The lines needed are those from the start of the records through the line holding "Hypothesis (Hz : forall", each copied exactly.

Collected data:

----------

Lemma ltb_succ w x : w <> x -> (w <? x + 1) = (w <? x).
Proof. intros. destruct (Z.ltb_spec w x), (Z.ltb_spec w (x + 1)); (lia || done). Qed.
(** The loop over one table. *)
Section CopyTable.
Context (owned : Z -> Z) (s : mm) (d e : Z).
Hypothesis (H : mm_ok owned s) (Hd : 16 <= d < 1024) (He : 16 <= e < 1024) (Hde : d <> e).
Hypothesis (Hod : Z.odd (ram s d) = true) (Hoe : Z.odd (ram s e) = true).
Hypothesis (Hz : forall j, 0 <= j < 1024 -> ram s (pte (ram s) e j) = 0).
Hypothesis (Hb : forall f, 0 <= f < 3840 -> refs (ram s) f + owned f + table_refs (ram s) f d <= 255).
Let td := ram s d / 4096.
Let te := ram s e / 4096.
Lemma tables_apart : 256 <= td /\ 256 <= te /\ td <> te.
Proof.
  pose proof (ok_tables_high _ _ H d Hd Hod). pose proof (ok_tables_high _ _ H e He Hoe). split; [done|]. split; [done|].
  intros E. apply Hde. by apply (ok_distinct _ _ H).
Qed.
(** The first [i] entries are copied. *)
Definition part_copied (i : Z) (s' : mm) : Prop :=
  mm_ok owned s' /\ HIGH_MEMORY s' = HIGH_MEMORY s /\ klog s' = klog s /\
  (forall f, 0 <= f < 3840 -> refs (ram s') f =
     refs (ram s) f + zsum (seqZ 0 i) (fun j => refers f (ram s (pte (ram s) d j)))) /\
  (forall w, ram s' w =
     if (1024 * te <=? w) && (w <? 1024 * te + i) then shared (ram s (w - 1024 * te + 1024 * td))
     else if (1024 * td <=? w) && (w <? 1024 * td + i) then guarded (ram s w) else ram s w).
Lemma part_copied_next i s1 : 0 <= i < 1024 -> part_copied i s1 ->
  wp (copy_entry (4096 * td + 4 * i) (4096 * te + 4 * i)) (fun _ s2 => part_copied (i + 1) s2) s1.
Proof.
  intros Hi (H1 & Hh1 & Hk1 & Hrefs1 & Hr1). destruct tables_apart as (Htd & Hte & Htne).
  assert (forall w, w < 1024 -> ram s1 w = ram s w) as Hdir.
  { intros w Hw. rewrite Hr1. destruct (Z.leb_spec (1024 * te) w), (Z.leb_spec (1024 * td) w); (lia || done). }
  assert (forall j, pte (ram s1) d j = pte (ram s) d j /\ pte (ram s1) e j = pte (ram s) e j) as Hpte
    by (intros; unfold pte; by rewrite !Hdir by lia).
  assert (ram s1 (pte (ram s) d i) = ram s (pte (ram s) d i)) as Ex.
  { rewrite Hr1. unfold pte. fold td.
    destruct (Z.leb_spec (1024 * te) (1024 * td + i)), (Z.ltb_spec (1024 * td + i) (1024 * te + i)),
      (Z.ltb_spec (1024 * td + i) (1024 * td + i)); cbn [andb]; try lia; rewrite ?andb_false_r; (lia || done). }
  pose proof (copy_entry_ok owned s1 d e i H1 Hd He Hde) as C.
  rewrite !Hdir in C by lia. destruct (Hpte i) as [Hp1 Hp2]. rewrite Hp1, Hp2, Ex in C. fold td te in C.
  assert (ram s1 (pte (ram s) e i) = 0) as Ez.
  { rewrite Hr1. unfold pte. fold te. rewrite (proj2 (Z.ltb_ge _ _)) by lia. rewrite andb_false_r.
    destruct (Z.leb_spec (1024 * td) (1024 * te + i)), (Z.ltb_spec (1024 * te + i) (1024 * td + i));
      cbn [andb]; try lia; apply (Hz i Hi). }
  eapply wp_mono; [apply C; try done; [by rewrite Ez|]|].
  - intros f Hf Hrf. rewrite Hrefs1 by done. specialize (Hb f Hf).
    pose proof (zsum_prefix (i + 1) (fun j => refers f (ram s (pte (ram s) d j))) ltac:(lia)
      ltac:(intros; apply refers_nonneg)) as Hpre.
    rewrite zsum_snoc, Z.add_0_l in Hpre by lia. fold (table_refs (ram s) f d) in Hpre. lia.
  - intros [] s2 (H2 & Hh2 & Hk2 & Hrefs2 & Hr2). split; [done|]. split; [congruence|]. split; [congruence|]. split.
    + intros f Hf. rewrite Hrefs2, Hrefs1, zsum_snoc, Z.add_0_l by (done || lia). lia.
    + intros w. rewrite Hr2. unfold pte in Ez |- *. fold td in Ez |- *. fold te in Ez |- *. clear Hr2.
      destruct (Z.eqb_spec w (1024 * te + i)) as [->|Hne].
      { rewrite Ez, (proj2 (Z.leb_le _ _)), (proj2 (Z.ltb_lt _ _)) by lia. cbn [andb]. unfold shared.
        by replace (1024 * te + i - 1024 * te + 1024 * td) with (1024 * td + i) by lia. }
      rewrite Hr1. rewrite Z.add_assoc, (ltb_succ w (1024 * te + i)) by lia.
      destruct (Z.eqb_spec w (1024 * td + i)) as [->|Hned].
      { replace ((1024 * te <=? 1024 * td + i) && (1024 * td + i <? 1024 * te + i)) with false
          by (destruct (Z.leb_spec (1024 * te) (1024 * td + i)), (Z.ltb_spec (1024 * td + i) (1024 * te + i)); (lia || done)).
        by rewrite (proj2 (Z.leb_le _ _)), (proj2 (Z.ltb_lt _ _)) by lia. }
      by rewrite Z.add_assoc, (ltb_succ w (1024 * td + i)) by lia.
Qed.
Lemma copy_table_ok :
  wp (for_each (seqZ 0 1024) (fun i => copy_entry (4096 * td + 4 * i) (4096 * te + 4 * i)))
     (fun _ s' => mm_ok owned s' /\ HIGH_MEMORY s' = HIGH_MEMORY s /\ klog s' = klog s /\
        (forall f, 0 <= f < 3840 -> refs (ram s') f = refs (ram s) f + table_refs (ram s) f d) /\
        (forall w, ram s' w = if w / 1024 =? te then shared (ram s (pte (ram s) d (w mod 1024)))
                              else if w / 1024 =? td then guarded (ram s w) else ram s w)) s.
Proof.
  eapply wp_mono.
  { apply (wp_for_seq 1024 (fun i => copy_entry (4096 * td + 4 * i) (4096 * te + 4 * i)) part_copied 0); [lia|by intros; apply part_copied_next|].
    split; [done|]. split; [done|]. split; [done|]. split.
    - intros. change (seqZ 0 0) with (@nil Z). unfold zsum. cbn [foldr]. lia.
    - intros w. destruct (Z.leb_spec (1024 * te) w), (Z.ltb_spec w (1024 * te + 0)),
        (Z.leb_spec (1024 * td) w), (Z.ltb_spec w (1024 * td + 0)); cbn [andb]; (lia || done). }
  cbn beta. change (0 + 1024) with 1024. intros [] s' (H' & Hh' & Hk' & Hrefs & Hr).
  split; [done|]. split; [done|]. split; [done|]. split; [exact Hrefs|].
  intros w. rewrite Hr. unfold pte. fold td.
  replace ((1024 * te <=? w) && (w <? 1024 * te + 1024)) with (w / 1024 =? te).
  2:{ apply eq_bool_prop_intro. rewrite andb_True, !Is_true_true, Z.leb_le, Z.ltb_lt, Z.eqb_eq. dlia. }
  replace ((1024 * td <=? w) && (w <? 1024 * td + 1024)) with (w / 1024 =? td).
  2:{ apply eq_bool_prop_intro. rewrite andb_True, !Is_true_true, Z.leb_le, Z.ltb_lt, Z.eqb_eq. dlia. }
  destruct (Z.eqb_spec (w / 1024) te) as [E|]; [|done]. do 2 f_equal. dlia.
Qed.
End CopyTable.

----------

> **TASK ANSWER**:
Lemma ltb_succ w x : w <> x -> (w <? x + 1) = (w <? x).
Proof. intros. destruct (Z.ltb_spec w x), (Z.ltb_spec w (x + 1)); (lia || done). Qed.
(** The loop over one table. *)
Section CopyTable.
Context (owned : Z -> Z) (s : mm) (d e : Z).
Hypothesis (H : mm_ok owned s) (Hd : 16 <= d < 1024) (He : 16 <= e < 1024) (Hde : d <> e).
Hypothesis (Hod : Z.odd (ram s d) = true) (Hoe : Z.odd (ram s e) = true).
Hypothesis (Hz : forall j, 0 <= j < 1024 -> ram s (pte (ram s) e j) = 0).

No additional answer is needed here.